The greatest missed opportunity for character development and world-building in this episode—in my opinion—is the little-noticed point about Yareena begrudgingly taking Lutan back as her “number two” at the end, which had me saying “Wait, they’ve got polyandry on this world!?” Whereas polygyny has been fairly common in numerous primitive cultures historically—and some to this very day—only about two or three cultures on our entire planet (Tibet, certain tribes of Eskimos, and—in an unofficial sort of de facto way, certain obscure parts of rural China) have ever regularly practiced polyandry. Since polygamy in general is usually established for pragmatic reasons (e.g. skewed ratios of men to women due to one sex or the other being killed off in hazardous occupations) and only a very few places (e.g. Tibet) have more eligible men than women available to marry, one would have to wonder what practical conditions drove the Ligonians to start practicing polyandry, and whether this has anything to do with their culture’s sexual dichotomy in which the men evidently have almost complete control over politics while the women likewise have almost complete control over finances.

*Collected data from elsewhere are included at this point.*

(* ===== verification/Tun.v ===== *)
(** * The tunnel interface: [device/tun_linux.rs], [device/tun_darwin.rs]

    [TunSocket] on Linux, a descriptor of [/dev/net/tun] or one that was handed to
    the process, and on macOS, a control socket whose messages begin with a header
    of four bytes.  The table of the process's descriptors is the state: what the
    methods open and close can be seen in it. *)

From Stdlib Require Import Strings.String.
From S2P Require Import Prelude Text Utf8 Peer.

Definition IFNAMSIZ : nat := 16.

(** [s.parse::<i32>()] *)
Definition parse_i32 (s : bytes) : option Z :=
  match s with
  | b :: rest =>
      if is_char 45 b then
        if bool_decide (rest = []) then None else Z.opp <$> checked_digits (2 ^ 31) 0 rest
      else parse_uint 31 s
  | [] => None
  end.

(** [ifr.ifr_name[..name.len()].copy_from_slice(name)] in a buffer of zeros. *)
Definition ifr_name {E S} (name : bytes) : M E S bytes :=
  if (IFNAMSIZ <? length name)%nat then panic else ret (splice 0 name (zeros IFNAMSIZ)).

(** [x as usize] of a [c_int]. *)
Definition c_int_usize (x : Z) : Z := u64 x.

(** The table of descriptors and the calls that both systems have: a socket of the
    internet, the flags of a descriptor, the MTU of an interface, [close]. *)
Class Fds (O : Type) := {
  open_fds : O -> gset Z;
  inet_socket : nat -> O -> option Z * O;
  getfl : nat -> Z -> O -> option Z;
  setfl : nat -> Z -> Z -> O -> bool * O;
  siocgifmtu : nat -> Z -> bytes -> O -> option Z;
  close : Z -> O -> O;
}.

(** A call opens a descriptor that was not open, or fails and opens none. *)
Definition opens {O} `{Fds O} (call : nat -> O -> option Z * O) : Prop := forall n o,
  match call n o with
  | (Some fd, o') => (fd ∉ open_fds o) /\ open_fds o' = {[fd]} ∪ open_fds o
  | (None, o') => open_fds o' = open_fds o
  end.

Class FdsLaws (O : Type) `{Fds O} : Prop := {
  inet_socket_opens : opens inet_socket;
  getfl_open n fd o flags : getfl n fd o = Some flags -> fd ∈ open_fds o;
  setfl_fds n fd flags o : open_fds (setfl n fd flags o).2 = open_fds o;
  close_fds fd o : open_fds (close fd o) = open_fds o ∖ {[fd]};
  open_fds_nonneg o fd : fd ∈ open_fds o -> 0 <= fd;
}.

(** A system call, which may change the table. *)
Definition sys {O E A} (f : nat -> O -> A * O) : M E O A :=
  o <- get;; '(a, o) <- syscall (fun n => f n o);; modify (fun _ => o);; ret a.

(** [set_non_blocking]: the socket is consumed, and closed when it fails. *)
Definition O_NONBLOCK : Z := 2048.
Definition set_non_blocking {O} `{Fds O} (fd : Z) : M Error O Z :=
  o <- get;;
  flags <- syscall (fun n => getfl n fd o);;
  match flags with
  | None => modify (close fd);; fail FCntl
  | Some flags =>
      done <- sys (fun n => setfl n fd (Z.lor flags O_NONBLOCK));;
      if negb done then modify (close fd);; fail FCntl else ret fd
  end.

(** The end of [mtu], with the name of the interface. *)
Definition read_mtu {O} `{Fds O} (fd : Z) (name : bytes) : M Error O Z :=
  ifr <- ifr_name name;;
  o <- get;;
  mtu <- syscall (fun n => siocgifmtu n fd ifr o);;
  match mtu with
  | None => fail IOCtl
  | Some mtu => modify (close fd);; ret (c_int_usize mtu)
  end.

(** ** Linux *)

Module Linux.
Definition IFF_TUN : Z := 1.
Definition IFF_NO_PI : Z := 4096.
Definition IFF_MULTI_QUEUE : Z := 256.

(** [open("/dev/net/tun", O_RDWR)], [ioctl] with [TUNSETIFF], [read] and [write]. *)
Class TunDevice (O : Type) `{Fds O} := {
  open_tun : nat -> O -> option Z * O;
  tunsetiff : nat -> Z -> bytes -> Z -> O -> bool * O;
  fd_read : nat -> Z -> nat -> O -> option bytes * O;
  fd_write : nat -> Z -> bytes -> O -> option Z * O;
}.
Class TunDeviceLaws (O : Type) `{TunDevice O} : Prop := {
  open_tun_opens : opens open_tun;
  tunsetiff_fds n fd name flags o : open_fds (tunsetiff n fd name flags o).2 = open_fds o;
  fd_read_len n fd len o b o' : fd_read n fd len o = (Some b, o') -> (length b <= len)%nat;
}.

Record TunSocket := mkTunSocket { fd : Z; name : bytes }.

Section Linux.
Context {O : Type} `{TunDevice O}.
Abbreviation OM := (M Error O).

Definition write (self : TunSocket) (buf : bytes) : OM Z :=
  n <- sys (fun n => fd_write n (fd self) buf);;
  ret (match n with Some n => n | None => 0 end).
Definition write4 (self : TunSocket) (src : bytes) : OM Z := write self src.
Definition write6 (self : TunSocket) (src : bytes) : OM Z := write self src.

(** [TunSocket::new]; both names are as long as the buffer allows. *)
Definition new (name : bytes) : OM TunSocket :=
  match parse_i32 name with
  | Some fd => ret (mkTunSocket fd name)
  | None =>
      opened <- sys open_tun;;
      fd <- ok_or SocketError opened;;
      if (IFNAMSIZ <=? length name)%nat then fail InvalidTunnelName else
      ifr <- ifr_name name;;
      done <- sys (fun n => tunsetiff n fd ifr (Z.lor (Z.lor IFF_TUN IFF_NO_PI) IFF_MULTI_QUEUE));;
      if negb done then fail IOCtl else ret (mkTunSocket fd name)
  end.

Definition mtu (self : TunSocket) : OM Z :=
  match parse_i32 (name self) with
  | Some _ => ret 1500
  | None =>
      opened <- sys inet_socket;;
      fd <- ok_or SocketError opened;;
      read_mtu fd (name self)
  end.

(** [read] returns the part of the buffer that was written. *)
Definition read (self : TunSocket) (dst : bytes) : OM bytes :=
  b <- sys (fun n => fd_read n (fd self) (length dst));;
  match b with
  | None => fail IfaceReadError
  | Some b => if (length b <=? length dst)%nat then ret (take (length b) (splice 0 b dst)) else panic
  end.
End Linux.
End Linux.

(** ** macOS *)

Module Darwin.
Definition AF_INET : Z := 2.
Definition AF_INET6 : Z := 30.

(** The control socket: [socket(PF_SYSTEM, SOCK_DGRAM, SYSPROTO_CONTROL)], the
    identifier of [com.apple.net.utun_control], [connect] to a unit of it, the
    name of the interface with the zero that ends it, [sendmsg] and [recvmsg],
    which gather and scatter a message. *)
Class UtunControl (O : Type) `{Fds O} := {
  control_socket : nat -> O -> option Z * O;
  ctliocginfo : nat -> Z -> bytes -> O -> option Z;
  connect_unit : nat -> Z -> forall sc_id sc_unit : Z, O -> bool * O;
  utun_ifname : nat -> Z -> O -> option bytes;
  sendmsg : nat -> Z -> list bytes -> O -> option Z * O;
  recvmsg : nat -> Z -> nat -> O -> option bytes * O;
}.
Class UtunControlLaws (O : Type) `{UtunControl O} : Prop := {
  control_socket_opens : opens control_socket;
  connect_unit_fds n fd i u o : open_fds (connect_unit n fd i u o).2 = open_fds o;
  recvmsg_len n fd len o b o' : recvmsg n fd len o = (Some b, o') -> (length b <= len)%nat;
}.

Definition CTRL_NAME : bytes := str "com.apple.net.utun_control".

(** [parse_utun_name]: the unit of [connect], 0 for any; the sum wraps around. *)
Definition parse_utun_name (name : bytes) : option Z :=
  if negb (bool_decide (take 4 name = str "utun")) then None else
  match drop 4 name with
  | [] => Some 0
  | idx => (fun x => u32 (x + 1)) <$> parse_uint 32 idx
  end.

Section Darwin.
Context {O : Type} `{UtunControl O}.
Abbreviation OM := (M Error O).

(** [TunSocket] is its descriptor. *)
Definition write (self : Z) (src : bytes) (af : Z) : OM Z :=
  n <- sys (fun n => sendmsg n self [bytes_of [0; 0; 0; af]; src]);;
  ret (match n with Some n => n | None => 0 end).
Definition write4 (self : Z) (src : bytes) : OM Z := write self src AF_INET.
Definition write6 (self : Z) (src : bytes) : OM Z := write self src AF_INET6.

Definition new (name : bytes) : OM Z :=
  idx <- ok_or InvalidTunnelName (parse_utun_name name);;
  opened <- sys control_socket;;
  fd <- ok_or SocketError opened;;
  o <- get;;
  info <- syscall (fun n => ctliocginfo n fd (splice 0 CTRL_NAME (zeros 96)) o);;
  match info with
  | None => modify (close fd);; fail IOCtl
  | Some ctl_id =>
      done <- sys (fun n => connect_unit n fd ctl_id idx);;
      if negb done then modify (close fd);; fail Connect else ret fd
  end.

(** [tunnel_name_len] is the length with the zero at the end. *)
Definition name (self : Z) : OM bytes :=
  o <- get;;
  tunnel_name <- syscall (fun n => utun_ifname n self o);;
  match tunnel_name with
  | None | Some [] => fail GetSockOpt
  | Some tunnel_name => ret (from_utf8_lossy (take (length tunnel_name - 1) tunnel_name))
  end.

Definition mtu (self : Z) : OM Z :=
  opened <- sys inet_socket;;
  fd <- ok_or SocketError opened;;
  name <- name self;;
  read_mtu fd name.

(** The message fills the header's four bytes first and the buffer then. *)
Definition read (self : Z) (dst : bytes) : OM bytes :=
  b <- sys (fun n => recvmsg n self (4 + length dst)%nat);;
  match b with
  | None => fail IfaceReadError
  | Some b =>
      if (length b <=? 4)%nat then ret []
      else if (length b - 4 <=? length dst)%nat then ret (take (length b - 4) (splice 0 (drop 4 b) dst)) else panic
  end.
End Darwin.
End Darwin.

Of course, this is one more reason why so many Trekkies consider DS9 a superior series to TNG: whereas the Enterprise typically flew off at the end of episodes like this one and we usually never heard from the culture of the antagonist-of-the-week ever again, everyone on Deep Space Nine had to stay put, and therefore—more often than not—would be crossing paths with the antagonist-of-the-week again in future episodes.
Putting aside the racist casting and directorial decisions for a moment, this is one of a few early episodes where it seemed like Yar was going to be a central character in this new version of Star Trek. Unfortunately, after “Hide and Q,” the writers totally forgot about her for the next 15 episodes, leading Denise Crosby to somewhat impulsively quit the show.
I was 8 when TNG premiered and Yar was initially one of my favorite cast members. I was bummed out when she was killed off by an evil oil slick. I remember the promos for Skin of Evil making clear that one of the cast members died, and also showed clips Troi trapped in the shuttlecraft, and I remember hoping it was her that was leaving. (I know that’s awful, but remember I was 8.)
There’s an alternate timeline out there where TNG went on for it’s successful 7-year run with a better developed Tasha Yar as one of its central cast members. It would be interesting to see what the fully developed version of Yar would have been like.